- [Instructions to follow]: When you reach the line containing "intros Hx Hy. rewrite SafeIntSub_spec" in the entries below, start writing out each line exactly, and stop after the line containing "Definition sumZ (l".

Data Start Marker

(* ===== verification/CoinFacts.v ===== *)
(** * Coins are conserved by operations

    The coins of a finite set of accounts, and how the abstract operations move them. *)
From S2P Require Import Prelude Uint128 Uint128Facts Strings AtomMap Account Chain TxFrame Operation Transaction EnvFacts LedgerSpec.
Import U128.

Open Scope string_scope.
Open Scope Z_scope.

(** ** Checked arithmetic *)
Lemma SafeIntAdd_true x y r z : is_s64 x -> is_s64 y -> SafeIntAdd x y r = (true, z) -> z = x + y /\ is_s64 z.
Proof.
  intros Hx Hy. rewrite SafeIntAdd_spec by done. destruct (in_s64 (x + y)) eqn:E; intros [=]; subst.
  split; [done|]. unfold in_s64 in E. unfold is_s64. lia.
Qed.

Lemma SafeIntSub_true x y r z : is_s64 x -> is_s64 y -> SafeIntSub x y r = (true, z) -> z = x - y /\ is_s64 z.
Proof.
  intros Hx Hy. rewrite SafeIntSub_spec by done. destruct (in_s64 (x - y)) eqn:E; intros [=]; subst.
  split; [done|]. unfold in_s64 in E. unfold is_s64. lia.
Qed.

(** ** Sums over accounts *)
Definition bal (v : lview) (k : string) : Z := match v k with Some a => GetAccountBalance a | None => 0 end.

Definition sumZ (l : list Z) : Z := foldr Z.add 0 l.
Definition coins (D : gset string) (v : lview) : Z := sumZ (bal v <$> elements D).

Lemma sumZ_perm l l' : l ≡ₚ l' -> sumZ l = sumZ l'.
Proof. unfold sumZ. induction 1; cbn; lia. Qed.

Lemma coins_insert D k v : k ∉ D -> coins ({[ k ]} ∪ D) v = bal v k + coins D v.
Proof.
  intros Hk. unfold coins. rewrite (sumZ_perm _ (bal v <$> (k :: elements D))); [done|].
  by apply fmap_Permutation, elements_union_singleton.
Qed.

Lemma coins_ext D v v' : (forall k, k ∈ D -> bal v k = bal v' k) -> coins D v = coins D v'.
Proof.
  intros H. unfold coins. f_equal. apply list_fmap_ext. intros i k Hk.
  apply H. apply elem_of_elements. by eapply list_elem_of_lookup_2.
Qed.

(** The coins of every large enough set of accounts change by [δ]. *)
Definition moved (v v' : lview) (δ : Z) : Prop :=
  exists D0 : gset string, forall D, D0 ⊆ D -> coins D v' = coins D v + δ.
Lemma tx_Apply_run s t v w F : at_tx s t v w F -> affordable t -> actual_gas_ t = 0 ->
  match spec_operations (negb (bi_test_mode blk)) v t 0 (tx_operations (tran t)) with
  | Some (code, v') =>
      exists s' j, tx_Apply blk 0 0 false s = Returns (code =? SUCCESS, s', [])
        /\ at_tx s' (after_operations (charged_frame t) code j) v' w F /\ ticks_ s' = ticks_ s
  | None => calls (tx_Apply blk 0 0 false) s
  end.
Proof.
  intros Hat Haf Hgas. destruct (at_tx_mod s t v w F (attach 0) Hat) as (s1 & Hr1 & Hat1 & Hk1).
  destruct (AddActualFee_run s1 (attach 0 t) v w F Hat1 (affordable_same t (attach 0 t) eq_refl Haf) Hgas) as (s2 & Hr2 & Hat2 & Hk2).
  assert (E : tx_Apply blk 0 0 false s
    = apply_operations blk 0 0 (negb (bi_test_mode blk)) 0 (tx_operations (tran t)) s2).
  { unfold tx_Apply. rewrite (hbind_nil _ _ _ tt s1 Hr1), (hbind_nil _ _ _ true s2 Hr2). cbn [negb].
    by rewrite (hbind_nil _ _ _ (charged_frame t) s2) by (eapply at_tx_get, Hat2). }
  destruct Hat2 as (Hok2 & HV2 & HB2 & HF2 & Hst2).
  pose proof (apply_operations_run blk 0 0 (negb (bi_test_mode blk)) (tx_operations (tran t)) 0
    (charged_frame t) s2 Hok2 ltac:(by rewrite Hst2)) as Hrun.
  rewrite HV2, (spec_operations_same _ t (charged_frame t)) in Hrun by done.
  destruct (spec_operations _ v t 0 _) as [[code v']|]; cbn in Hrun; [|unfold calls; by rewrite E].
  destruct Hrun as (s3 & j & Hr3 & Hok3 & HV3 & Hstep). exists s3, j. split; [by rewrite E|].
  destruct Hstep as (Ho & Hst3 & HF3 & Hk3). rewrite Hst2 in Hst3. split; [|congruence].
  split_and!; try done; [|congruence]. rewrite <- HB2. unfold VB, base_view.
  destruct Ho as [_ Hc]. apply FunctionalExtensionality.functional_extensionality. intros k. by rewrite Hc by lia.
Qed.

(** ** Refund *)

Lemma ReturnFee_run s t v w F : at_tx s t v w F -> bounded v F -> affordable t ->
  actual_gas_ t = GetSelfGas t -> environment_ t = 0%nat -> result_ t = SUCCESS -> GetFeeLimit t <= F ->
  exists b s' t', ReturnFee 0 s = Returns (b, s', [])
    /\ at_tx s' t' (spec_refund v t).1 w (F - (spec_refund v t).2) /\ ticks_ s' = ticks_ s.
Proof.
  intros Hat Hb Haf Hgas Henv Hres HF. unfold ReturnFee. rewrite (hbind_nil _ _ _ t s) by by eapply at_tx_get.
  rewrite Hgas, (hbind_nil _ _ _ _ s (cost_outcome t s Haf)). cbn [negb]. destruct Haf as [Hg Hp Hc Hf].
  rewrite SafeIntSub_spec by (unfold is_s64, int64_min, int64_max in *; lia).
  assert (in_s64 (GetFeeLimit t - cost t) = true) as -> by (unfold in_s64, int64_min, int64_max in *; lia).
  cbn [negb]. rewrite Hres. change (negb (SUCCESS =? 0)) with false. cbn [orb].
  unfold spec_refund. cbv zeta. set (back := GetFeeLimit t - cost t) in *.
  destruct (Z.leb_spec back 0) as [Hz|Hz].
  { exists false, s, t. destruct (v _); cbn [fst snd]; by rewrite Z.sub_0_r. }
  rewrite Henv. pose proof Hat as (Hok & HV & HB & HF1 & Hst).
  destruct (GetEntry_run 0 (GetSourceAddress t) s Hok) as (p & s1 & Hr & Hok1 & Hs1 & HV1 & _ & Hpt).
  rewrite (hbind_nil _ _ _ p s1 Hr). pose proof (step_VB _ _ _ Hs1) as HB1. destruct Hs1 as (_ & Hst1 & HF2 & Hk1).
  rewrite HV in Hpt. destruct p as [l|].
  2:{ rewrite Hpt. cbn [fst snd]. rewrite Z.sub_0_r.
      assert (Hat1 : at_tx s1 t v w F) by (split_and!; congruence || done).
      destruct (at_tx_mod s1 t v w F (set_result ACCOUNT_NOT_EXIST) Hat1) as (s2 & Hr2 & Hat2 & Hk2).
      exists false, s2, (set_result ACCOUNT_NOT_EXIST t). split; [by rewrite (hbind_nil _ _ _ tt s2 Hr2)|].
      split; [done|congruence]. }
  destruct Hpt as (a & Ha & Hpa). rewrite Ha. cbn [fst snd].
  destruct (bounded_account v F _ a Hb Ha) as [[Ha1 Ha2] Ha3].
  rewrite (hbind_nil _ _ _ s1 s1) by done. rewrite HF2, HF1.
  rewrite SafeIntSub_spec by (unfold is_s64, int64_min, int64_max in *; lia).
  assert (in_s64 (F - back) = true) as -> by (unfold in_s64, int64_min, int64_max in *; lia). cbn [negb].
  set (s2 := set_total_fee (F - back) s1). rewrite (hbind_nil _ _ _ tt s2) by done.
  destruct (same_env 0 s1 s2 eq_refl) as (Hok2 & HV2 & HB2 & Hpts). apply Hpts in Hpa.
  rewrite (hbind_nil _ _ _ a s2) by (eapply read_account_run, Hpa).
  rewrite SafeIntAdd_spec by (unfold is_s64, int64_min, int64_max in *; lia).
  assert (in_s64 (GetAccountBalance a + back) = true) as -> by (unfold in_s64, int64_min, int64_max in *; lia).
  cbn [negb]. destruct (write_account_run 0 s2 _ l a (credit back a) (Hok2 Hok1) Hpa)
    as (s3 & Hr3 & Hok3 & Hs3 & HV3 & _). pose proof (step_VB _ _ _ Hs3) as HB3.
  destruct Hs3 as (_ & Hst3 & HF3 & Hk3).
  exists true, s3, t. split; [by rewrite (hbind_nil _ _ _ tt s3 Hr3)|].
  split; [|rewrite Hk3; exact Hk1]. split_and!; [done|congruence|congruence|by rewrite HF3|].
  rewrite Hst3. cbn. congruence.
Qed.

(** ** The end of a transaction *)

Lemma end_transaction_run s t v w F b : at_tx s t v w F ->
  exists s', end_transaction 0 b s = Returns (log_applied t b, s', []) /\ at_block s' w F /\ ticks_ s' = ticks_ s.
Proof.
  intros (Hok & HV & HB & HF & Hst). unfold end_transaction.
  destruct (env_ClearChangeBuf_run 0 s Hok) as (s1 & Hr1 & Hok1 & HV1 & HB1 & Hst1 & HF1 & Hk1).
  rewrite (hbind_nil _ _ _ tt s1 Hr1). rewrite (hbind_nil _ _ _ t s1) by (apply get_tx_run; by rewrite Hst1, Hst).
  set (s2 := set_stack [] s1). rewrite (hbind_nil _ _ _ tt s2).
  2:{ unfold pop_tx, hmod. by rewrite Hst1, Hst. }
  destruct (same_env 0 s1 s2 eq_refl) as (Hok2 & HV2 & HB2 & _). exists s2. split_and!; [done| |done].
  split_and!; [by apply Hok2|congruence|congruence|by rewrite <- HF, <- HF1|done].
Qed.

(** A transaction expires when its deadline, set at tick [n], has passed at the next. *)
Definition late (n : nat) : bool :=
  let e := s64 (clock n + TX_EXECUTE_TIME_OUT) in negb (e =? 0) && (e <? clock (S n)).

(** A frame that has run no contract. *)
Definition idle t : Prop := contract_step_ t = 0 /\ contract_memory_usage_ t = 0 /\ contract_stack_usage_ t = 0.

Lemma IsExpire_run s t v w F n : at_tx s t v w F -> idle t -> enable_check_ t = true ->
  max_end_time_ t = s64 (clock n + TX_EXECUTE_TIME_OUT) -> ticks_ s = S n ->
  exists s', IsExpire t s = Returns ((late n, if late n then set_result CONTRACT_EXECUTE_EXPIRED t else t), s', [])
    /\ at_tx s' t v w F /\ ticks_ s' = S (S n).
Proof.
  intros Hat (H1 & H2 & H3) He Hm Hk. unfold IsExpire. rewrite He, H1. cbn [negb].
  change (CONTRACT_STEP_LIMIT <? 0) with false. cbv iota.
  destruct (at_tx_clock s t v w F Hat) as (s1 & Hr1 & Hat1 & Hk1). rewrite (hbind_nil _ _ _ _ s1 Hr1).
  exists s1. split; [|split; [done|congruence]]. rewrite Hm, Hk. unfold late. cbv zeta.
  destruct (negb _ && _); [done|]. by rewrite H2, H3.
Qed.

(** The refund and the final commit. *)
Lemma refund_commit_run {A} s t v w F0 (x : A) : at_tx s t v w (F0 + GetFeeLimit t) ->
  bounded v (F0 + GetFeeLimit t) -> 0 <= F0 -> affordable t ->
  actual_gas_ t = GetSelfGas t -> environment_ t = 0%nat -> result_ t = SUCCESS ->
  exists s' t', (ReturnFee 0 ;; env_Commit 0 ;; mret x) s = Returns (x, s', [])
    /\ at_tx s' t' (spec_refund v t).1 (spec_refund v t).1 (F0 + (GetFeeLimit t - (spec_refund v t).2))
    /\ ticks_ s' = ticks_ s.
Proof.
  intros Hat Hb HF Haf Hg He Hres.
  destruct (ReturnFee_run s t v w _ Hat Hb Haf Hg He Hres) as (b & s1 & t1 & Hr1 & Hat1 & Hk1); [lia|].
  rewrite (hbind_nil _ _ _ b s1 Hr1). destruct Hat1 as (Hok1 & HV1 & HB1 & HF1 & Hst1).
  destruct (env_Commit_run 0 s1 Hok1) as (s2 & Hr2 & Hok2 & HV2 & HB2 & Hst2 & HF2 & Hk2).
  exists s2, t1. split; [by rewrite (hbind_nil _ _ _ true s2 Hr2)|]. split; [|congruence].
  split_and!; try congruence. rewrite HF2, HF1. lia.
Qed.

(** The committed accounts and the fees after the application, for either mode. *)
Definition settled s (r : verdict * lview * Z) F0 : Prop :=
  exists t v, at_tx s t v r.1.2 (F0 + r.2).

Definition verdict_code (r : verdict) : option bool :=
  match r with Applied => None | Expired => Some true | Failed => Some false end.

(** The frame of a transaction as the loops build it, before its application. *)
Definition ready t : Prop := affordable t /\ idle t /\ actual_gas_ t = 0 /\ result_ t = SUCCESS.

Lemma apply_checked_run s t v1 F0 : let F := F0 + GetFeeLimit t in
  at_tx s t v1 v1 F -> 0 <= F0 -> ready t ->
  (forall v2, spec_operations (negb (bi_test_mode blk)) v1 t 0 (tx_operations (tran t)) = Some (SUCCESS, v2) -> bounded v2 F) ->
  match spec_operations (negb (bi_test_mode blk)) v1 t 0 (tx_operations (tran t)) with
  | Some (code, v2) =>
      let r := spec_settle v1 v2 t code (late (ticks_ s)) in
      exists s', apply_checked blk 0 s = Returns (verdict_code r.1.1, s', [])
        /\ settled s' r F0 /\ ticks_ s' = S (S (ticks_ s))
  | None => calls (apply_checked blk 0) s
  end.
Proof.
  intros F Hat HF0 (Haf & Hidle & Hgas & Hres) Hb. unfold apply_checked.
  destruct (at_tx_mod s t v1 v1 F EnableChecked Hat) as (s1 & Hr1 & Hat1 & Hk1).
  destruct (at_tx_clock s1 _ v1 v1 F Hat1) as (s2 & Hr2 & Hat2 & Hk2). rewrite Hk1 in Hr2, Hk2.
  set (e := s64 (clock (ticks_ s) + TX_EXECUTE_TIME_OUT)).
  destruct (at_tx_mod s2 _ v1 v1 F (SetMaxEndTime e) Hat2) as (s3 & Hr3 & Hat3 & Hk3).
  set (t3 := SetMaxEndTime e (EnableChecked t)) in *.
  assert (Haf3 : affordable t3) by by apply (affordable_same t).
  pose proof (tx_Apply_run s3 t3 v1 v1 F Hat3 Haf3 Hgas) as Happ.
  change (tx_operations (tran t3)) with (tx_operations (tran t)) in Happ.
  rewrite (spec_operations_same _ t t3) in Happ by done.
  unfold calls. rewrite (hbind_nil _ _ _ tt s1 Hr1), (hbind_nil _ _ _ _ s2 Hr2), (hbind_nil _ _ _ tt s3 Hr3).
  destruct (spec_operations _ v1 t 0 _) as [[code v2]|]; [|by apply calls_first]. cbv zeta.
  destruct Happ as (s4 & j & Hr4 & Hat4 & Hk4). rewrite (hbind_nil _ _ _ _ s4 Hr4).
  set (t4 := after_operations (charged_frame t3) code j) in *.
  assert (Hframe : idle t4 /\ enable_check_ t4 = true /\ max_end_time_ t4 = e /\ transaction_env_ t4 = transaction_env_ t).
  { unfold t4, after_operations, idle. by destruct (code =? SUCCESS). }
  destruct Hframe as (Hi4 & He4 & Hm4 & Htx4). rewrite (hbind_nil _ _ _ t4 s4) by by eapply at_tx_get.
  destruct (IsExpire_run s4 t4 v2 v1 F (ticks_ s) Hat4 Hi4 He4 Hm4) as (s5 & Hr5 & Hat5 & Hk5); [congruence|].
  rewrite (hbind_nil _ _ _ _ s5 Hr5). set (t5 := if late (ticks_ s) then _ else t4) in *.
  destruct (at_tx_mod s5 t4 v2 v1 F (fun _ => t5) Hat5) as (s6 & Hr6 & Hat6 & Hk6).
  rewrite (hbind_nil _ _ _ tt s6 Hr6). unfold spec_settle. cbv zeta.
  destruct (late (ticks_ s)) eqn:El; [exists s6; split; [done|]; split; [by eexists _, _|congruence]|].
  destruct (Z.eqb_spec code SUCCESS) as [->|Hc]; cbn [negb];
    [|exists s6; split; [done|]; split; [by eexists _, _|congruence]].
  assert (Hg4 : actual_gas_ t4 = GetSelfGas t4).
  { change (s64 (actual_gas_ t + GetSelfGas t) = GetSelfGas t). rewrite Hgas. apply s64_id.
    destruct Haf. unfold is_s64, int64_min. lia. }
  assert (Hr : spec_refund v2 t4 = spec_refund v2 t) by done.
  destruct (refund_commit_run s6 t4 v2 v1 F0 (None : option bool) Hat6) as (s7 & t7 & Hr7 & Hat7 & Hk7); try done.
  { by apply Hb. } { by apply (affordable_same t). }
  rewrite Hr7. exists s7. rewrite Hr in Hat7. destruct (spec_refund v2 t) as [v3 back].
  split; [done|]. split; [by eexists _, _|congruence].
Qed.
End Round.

Data End Marker

- [Solution for this exercise]:
  intros Hx Hy. rewrite SafeIntSub_spec by done. destruct (in_s64 (x - y)) eqn:E; intros [=]; subst.
  split; [done|]. unfold in_s64 in E. unfold is_s64. lia.
Qed.

(** ** Sums over accounts *)
Definition bal (v : lview) (k : string) : Z := match v k with Some a => GetAccountBalance a | None => 0 end.

Definition sumZ (l : list Z) : Z := foldr Z.add 0 l.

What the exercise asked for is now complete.